The unmistakable conclusion: most US military spending is the welfare state with epaulets. It pays for weapons, bases, and personnel whose uselessness would be revealed within half an hour after a non-nuclear war with Russia began. We have no conventional defenses against Russia’s new weaponry.

It’s cold comfort that US land installation, submarine, and airborne nuclear deterrents are still relevant. If Russia or anyone else launched a conventional or nuclear attack against us, we can annihilate the aggressor. The destruction we bore would be matched in kind, but the planet might be rendered uninhabitable.

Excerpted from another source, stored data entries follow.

(* ===== verification/ConnSpec.v ===== *)
(** What the client's connection loop (Conn.v, Backoff.v) guarantees: its messages reach the
    application in order, its dials are spaced, its registration is one the server of
    Session.v accepts, and no socket outlives its turn; and where its backoff does not
    grow. *)
From S2P Require Import Prelude GoStrings Json Proto Store StoreFacts Lww Engine EngineFacts Hub HubFacts Demo Session SessionFacts Backoff Conn.
Local Open Scope Z_scope.
Local Open Scope go_scope.

(** ** The log *)
Definition waited (a : conn_action) : Prop := exists d, a = Waited d /\ 8 * 10^8 <= d <= 72 * 10^9.

(** A wait follows the last dial. *)
Definition rested (log : list conn_action) : Prop :=
  forall l1 l2, log = l1 ++ Dialed :: l2 -> Exists waited l2.
(** A wait lies between any two dials. *)
Definition spaced (log : list conn_action) : Prop :=
  forall l1 l2 l3, log = l1 ++ Dialed :: l2 ++ Dialed :: l3 -> Exists waited l2.

Lemma snoc_inv {X} (l l1 l2 : list X) (x y : X) :
  l ++ [x] = l1 ++ y :: l2 -> (l2 = [] /\ x = y /\ l = l1) \/ (exists l2', l2 = l2' ++ [x] /\ l = l1 ++ y :: l2').
Proof.
  intros E. destruct (decide (l2 = [])) as [->|Hne].
  - left. apply app_inj_tail in E as [-> ->]. done.
  - right. destruct (exists_last Hne) as (l2' & z & ->). rewrite app_comm_cons, app_assoc in E.
    apply app_inj_tail in E as [-> ->]. by exists l2'.
Qed.

Lemma spaced_snoc log a : spaced log -> a <> Dialed -> spaced (log ++ [a]).
Proof.
  intros Hs Ha l1 l2 l3 E. replace (l1 ++ Dialed :: l2 ++ Dialed :: l3) with ((l1 ++ Dialed :: l2) ++ Dialed :: l3) in E
    by by rewrite <- app_assoc.
  apply snoc_inv in E as [(_ & -> & _)|(l3' & -> & E)]; [done|].
  apply (Hs l1 l2 l3'). by rewrite E, <- app_assoc.
Qed.

Lemma spaced_dial log : spaced log -> rested log -> spaced (log ++ [Dialed]).
Proof.
  intros Hs Hr l1 l2 l3 E. replace (l1 ++ Dialed :: l2 ++ Dialed :: l3) with ((l1 ++ Dialed :: l2) ++ Dialed :: l3) in E
    by by rewrite <- app_assoc.
  apply snoc_inv in E as [(_ & _ & E)|(l3' & -> & E)]; [by apply (Hr l1 l2)|].
  apply (Hs l1 l2 l3'). by rewrite E, <- app_assoc.
Qed.

Lemma rested_wait log a : waited a -> rested (log ++ [a]).
Proof.
  intros Ha l1 l2 E. apply snoc_inv in E as [(_ & -> & _)|(l2' & -> & _)].
  - by destruct Ha as (d & ? & _).
  - apply Exists_app. right. by apply Exists_cons_hd.
Qed.

Lemma spaced_nil : spaced [].
Proof. intros l1 l2 l3 E. by destruct l1. Qed.
Lemma rested_nil : rested [].
Proof. intros l1 l2 E. by destruct l1. Qed.

Section ConnSpec.
Context {A : Type} (cfg : Config).
Context (onConnected : gmap string string -> Conn A -> Conn A) (onMessage : Envelope -> M (Conn A) unit).
Implicit Types c : Conn A.

(** A callback changes the application's state and sends; the rest is the loop's. *)
Definition callback (c c' : Conn A) : Prop :=
  cn_bo c' = cn_bo c /\ cn_ws c' = cn_ws c /\ exists envs, cn_log c' = cn_log c ++ map Wrote envs.

Hypothesis connected_ok : forall m c, callback c (onConnected m c).
Hypothesis message_ok : forall env c, callback c (snd (onMessage env c)).

Lemma callback_refl c : callback c c.
Proof. split; [done|]. split; [done|]. exists []. by rewrite app_nil_r. Qed.

Lemma callback_trans c1 c2 c3 : callback c1 c2 -> callback c2 c3 -> callback c1 c3.
Proof.
  intros (B1 & W1 & e1 & L1) (B2 & W2 & e2 & L2). split; [congruence|]. split; [congruence|].
  exists (e1 ++ e2). by rewrite L2, L1, map_app, app_assoc.
Qed.

Lemma spaced_writes log envs : spaced log -> spaced (log ++ map Wrote envs).
Proof.
  intros H. induction envs as [|e envs IH] using rev_ind; [by rewrite app_nil_r|].
  rewrite map_app, app_assoc. by apply spaced_snoc.
Qed.

(** ** Messages *)

(** What is handed over: everything but pongs and what is no envelope. *)
Definition deliverable (frames : list (option json)) : list Envelope :=
  omap (fun data => match Unmarshal data with
                    | Ok env => if bool_decide (env_Type env = TypePong) then None else Some env
                    | Err _ => None
                    end) frames.

Fixpoint handle_all (envs : list Envelope) (end_ : error) : M (Conn A) error :=
  match envs with
  | [] => ret end_
  | env :: rest => r <-? onMessage env;; match r with Err e => ret e | Ok _ => handle_all rest end_ end
  end.

Lemma readLoop_eq frames end_ c : readLoop onMessage frames end_ c = handle_all (deliverable frames) end_ c.
Proof.
  revert c. induction frames as [|data rest IH]; intros c; [done|]. cbn [readLoop deliverable omap list_omap].
  destruct (Unmarshal data) as [env|e]; [|apply IH]. case_bool_decide; [apply IH|].
  cbn [handle_all]. unfold try. destruct (onMessage env c) as [[u|e] c']; [apply IH|done].
Qed.

Lemma handle_all_callback envs end_ c :
  exists e, fst (handle_all envs end_ c) = Ok e /\ callback c (snd (handle_all envs end_ c)).
Proof.
  revert c. induction envs as [|env rest IH]; intros c; [exists end_; split; [done|apply callback_refl]|].
  cbn [handle_all]. unfold try. pose proof (message_ok env c) as Hm.
  destruct (onMessage env c) as [[u|e] c']; cbn [snd] in *.
  - destruct (IH c') as (e & He & Hc). exists e. split; [done|]. by eapply callback_trans.
  - by exists e.
Qed.

(** ** One turn *)
Definition good (c : Conn A) : Prop := 0 <= bo_attempt (cn_bo c) /\ spaced (cn_log c).
(* ===== verification/ClientApp.v ===== *)
(** internal/client/app/app.go: what the client does when its connection (Conn.v) is up and
    when a message arrives, with the runner (Runner.v) it makes for each connection.

    A runner whose watcher was started reacts to the changes under the jail until the
    process ends: the app drops its reference to it ([r] is the last one made) but only
    [Run]'s deferred call stops one, the last.  All runners share the disk and the
    connection.  The JSON parser is a parameter. *)
From S2P Require Import Prelude GoStrings Json Proto Paths Store Sha256 BlobStore Http HttpBlobs Ignore Registry Suppress Disk Jail JailCalm Transfer Watcher Runner RunnerSpec.
Local Open Scope Z_scope.
Local Open Scope go_scope.

(** What a runner keeps of its own. *)
Record live : Type := MkLive {
  lv_IgnoreList : list string;
  lv_reg : Registry;
  lv_supp : Suppressor;
  lv_commands : list FileSyncCommand;
  lv_watching : bool            (* Start succeeded *)
}.

Record App (W S : Type) : Type := MkApp {
  ap_peer : peer W;
  ap_conn : S;
  ap_tick : nat;
  ap_runners : list live
}.
Arguments MkApp {W S} _ _ _ _.
Arguments ap_peer {W S} _.
Arguments ap_conn {W S} _.
Arguments ap_tick {W S} _.
Arguments ap_runners {W S} _.

Section ClientApp.
Context {W S : Type} `{!Network W} `{!Sender S} {clk : Clock} {lstat : LstatInfo}.
Context (cfg : Config) (json_parse : string -> option json).
Notation A := (App W S).

(** [parseIgnoreList(settings["ignore_list"])] *)
Definition settings_ignore_list (settings : gmap string string) : list string :=
  parseIgnoreList (json_parse (default "" (settings !! "ignore_list"))).

(** The callback for a new connection; [started] tells whether the watcher could start. *)
Definition onConnected (settings : gmap string string) (started : bool) (a : A) : A :=
  let ignoreList := mergeIgnoreList [DefaultIgnoreList; settings_ignore_list settings] in
  MkApp (ap_peer a) (ap_conn a) (ap_tick a)
    (ap_runners a ++ [MkLive ignoreList NewRegistry NewSuppressor [] started]).

(** A method of the [i]-th runner. *)
Definition on_runner (i : nat) (m : live -> M (client W S) unit) : M A unit := fun a =>
  match ap_runners a !! i with
  | None => (Ok tt, a)
  | Some l =>
      let '(r, c) := m l (MkClientState (ap_peer a) (lv_reg l) (lv_supp l) (ap_conn a) (lv_commands l) (ap_tick a)) in
      (r, MkApp (c_peer c) (c_conn c) (c_tick c)
            (<[i := MkLive (lv_IgnoreList l) (c_reg c) (c_supp c) (c_commands c) (lv_watching l)]> (ap_runners a)))
  end.

(** The callback for a message: it goes to the newest runner. *)
Definition onMessage (env : Envelope) : M A unit := fun a =>
  match ap_runners a with
  | [] => (Ok tt, a)
  | _ => on_runner (length (ap_runners a) - 1) (fun l => HandleEnvelope cfg (lv_IgnoreList l) env) a
  end.

(** A goroutine of the [i]-th runner runs its [j]-th command. *)
Definition onCommand (i j : nat) : M A unit := on_runner i (fun _ => run_command cfg j).

(** The [i]-th runner's watcher delivers [wev]. *)
Definition onChange (i : nat) (wev : Event) : M A unit := on_runner i (fun l =>
  if lv_watching l then for_each (translate wev (lv_reg l)) (handleLocalChange cfg) else ret tt).

(** ** What a new connection starts with *)

(** The runner of a new connection ignores the default patterns and those of the server's
    settings, and nothing else; it knows no subscription and suppresses nothing. *)
Lemma onConnected_runner settings started a p :
  exists l, last (ap_runners (onConnected settings started a)) = Some l /\
    (p ∈ lv_IgnoreList l <-> p <> "" /\ (p ∈ DefaultIgnoreList \/ p ∈ settings_ignore_list settings)) /\
    lv_reg l = NewRegistry /\ lv_supp l = NewSuppressor /\ lv_commands l = [].
Proof.
  eexists. split; [apply last_snoc|]. split; [|done]. cbn [lv_IgnoreList].
  rewrite mergeIgnoreList_spec. generalize DefaultIgnoreList. intros l.
  setoid_rewrite elem_of_cons. setoid_rewrite list_elem_of_singleton. naive_solver.
Qed.

(** ** Runners that stay behind *)

(** What one runner does leaves what the others keep alone, and messages go to the newest. *)
Lemma on_runner_others i m (a : A) j : i <> j -> ap_runners (snd (on_runner i m a)) !! j = ap_runners a !! j.
Proof.
  intros Hne. unfold on_runner. destruct (ap_runners a !! i) as [l|]; [|done].
  destruct (m l _) as [r c]. cbn. by rewrite list_lookup_insert_ne.
Qed.

Lemma onMessage_others env (a : A) i : (Datatypes.S i < length (ap_runners a))%nat -> ap_runners (snd (onMessage env a)) !! i = ap_runners a !! i.
Proof.
  intros Hi. unfold onMessage. destruct (ap_runners a) as [|l rest] eqn:E; [cbn in Hi; lia|]. rewrite <- E.
  apply on_runner_others. rewrite E. cbn in *. lia.
Qed.

Lemma onChange_delete i l wev ev (a : A) :
  ap_runners a !! i = Some l -> lv_watching l = true -> translate wev (lv_reg l) = [ev] -> ev_Op ev = "delete" ->
  s_m (lv_supp l) !! ev_RelPath ev = None -> (forall e (s : S), fst (send_env e s) = Ok tt) ->
  let a' := snd (onChange i wev a) in
  ap_conn a' = snd (send_env (MkEnvelope TypeFileChangedEvent "" (Some (encode_json ev))) (ap_conn a)) /\
  ap_peer a' = ap_peer a /\ forall j, j <> i -> ap_runners a' !! j = ap_runners a !! j.
Proof.
  intros Hl Hw Ht Hop Hs Hsend a'. split; [|split].
  3:{ intros j Hj. by apply on_runner_others. }
  all: unfold a', onChange, on_runner; rewrite Hl, Hw, Ht; cbn [for_each];
    unfold handleLocalChange, suppressed, report; rewrite Hop; decide_closed; unfold try, bind, on_supp, Hit, live_entry;
    cbn [c_supp c_tick]; rewrite Hs; cbn; unfold Send; cbn [c_conn];
    (destruct (send_env _ _) as [r s]; done).
Qed.

(** A reconnection leaves the old runner watching, with the subscriptions of its own
    connection: the deletion of one file of a pair both runners know is reported twice. *)
Theorem reconnected_client_reports_twice i j li lj wev ev (a : A) :
  i <> j -> ap_runners a !! i = Some li -> ap_runners a !! j = Some lj ->
  lv_watching li = true -> lv_watching lj = true ->
  translate wev (lv_reg li) = [ev] -> translate wev (lv_reg lj) = [ev] -> ev_Op ev = "delete" ->
  s_m (lv_supp li) !! ev_RelPath ev = None -> s_m (lv_supp lj) !! ev_RelPath ev = None ->
  (forall e (s : S), fst (send_env e s) = Ok tt) ->
  let send s := snd (send_env (MkEnvelope TypeFileChangedEvent "" (Some (encode_json ev))) s) in
  ap_conn (snd (onChange j wev (snd (onChange i wev a)))) = send (send (ap_conn a)).
Proof.
  intros Hij Hi Hj Hwi Hwj Hti Htj Hop Hsi Hsj Hsend.
  destruct (onChange_delete i li wev ev a Hi Hwi Hti Hop Hsi Hsend) as (Hc & _ & Ho).
  destruct (onChange_delete j lj wev ev (snd (onChange i wev a))) as (Hc' & _); try done.
  { by rewrite Ho by done. }
  cbv zeta in *. by rewrite Hc', Hc.
Qed.
End ClientApp.

(** ** A reconnection *)
Module Reconnect.
Import Demo_client.
Definition subscribe : Envelope := MkEnvelope TypeSubscribePair "" (Some (encode_json demo_sub)).
Definition fetch : Envelope := MkEnvelope TypeFileSyncCommand "" (Some (encode_json demo_fetch)).
Definition start : App nat (list Envelope) := MkApp (MkPeer (JailCalm.quiet client_nodes 0) O) [] 0 [].
(** Connect and subscribe; connect again and subscribe again. *)
Definition twice : App nat (list Envelope) :=
  let connect a := snd (onMessage client_cfg subscribe (onConnected (fun _ => None) ∅ true a)) in connect (connect start).
(** The new runner fetches docs/n. *)
Definition fetched : App nat (list Envelope) := snd (onCommand client_cfg 1 0 (snd (onMessage client_cfg fetch twice))).
Definition seen : Event := MkEvent "docs/n" OpWrite abc_hex 3 (Some 7).
End Reconnect.
Import Demo_client Reconnect.

(** The echo of a fetch is absorbed by the runner that fetched, and reported by the one the
    reconnection left behind. *)
Theorem reconnected_client_echoes :
  map env_Type (ap_conn fetched) = [TypeFileSyncAck] /\
  ap_conn (snd (onChange client_cfg 1 seen fetched)) = ap_conn fetched /\
  map env_Type (ap_conn (snd (onChange client_cfg 0 seen fetched))) = [TypeFileSyncAck; TypeFileChangedEvent].
Proof. by vm_compute. Qed.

Fortunately, it can be said with 99 percent certainty that Russia has no desire to launch a war, nuclear or conventional, against the US. That nation wants what many nations and US citizens want: for the US government to leave it alone. Although spending only 10 percent of what the US does on its military and intelligence, Russia now has the muscle to back it up. The Chinese are right behind.

The story doesn’t say what happened to the emperor and his courtiers after the lad revealed his nudity, but we can assume the emperor’s smarter toadies started heading for the exits. Why stay on a vessel that can’t navigate the shoals of reality?

Welfare states—giving money to people who haven’t earned it—so inevitably lead to corruption that they might as well be synonyms. For years the US has bought compliance with its dictates within its confederated empire, picking up the lion’s share of the defense tab. Nations hosting US military bases welcome the jobs and spending just like congressional districts back home.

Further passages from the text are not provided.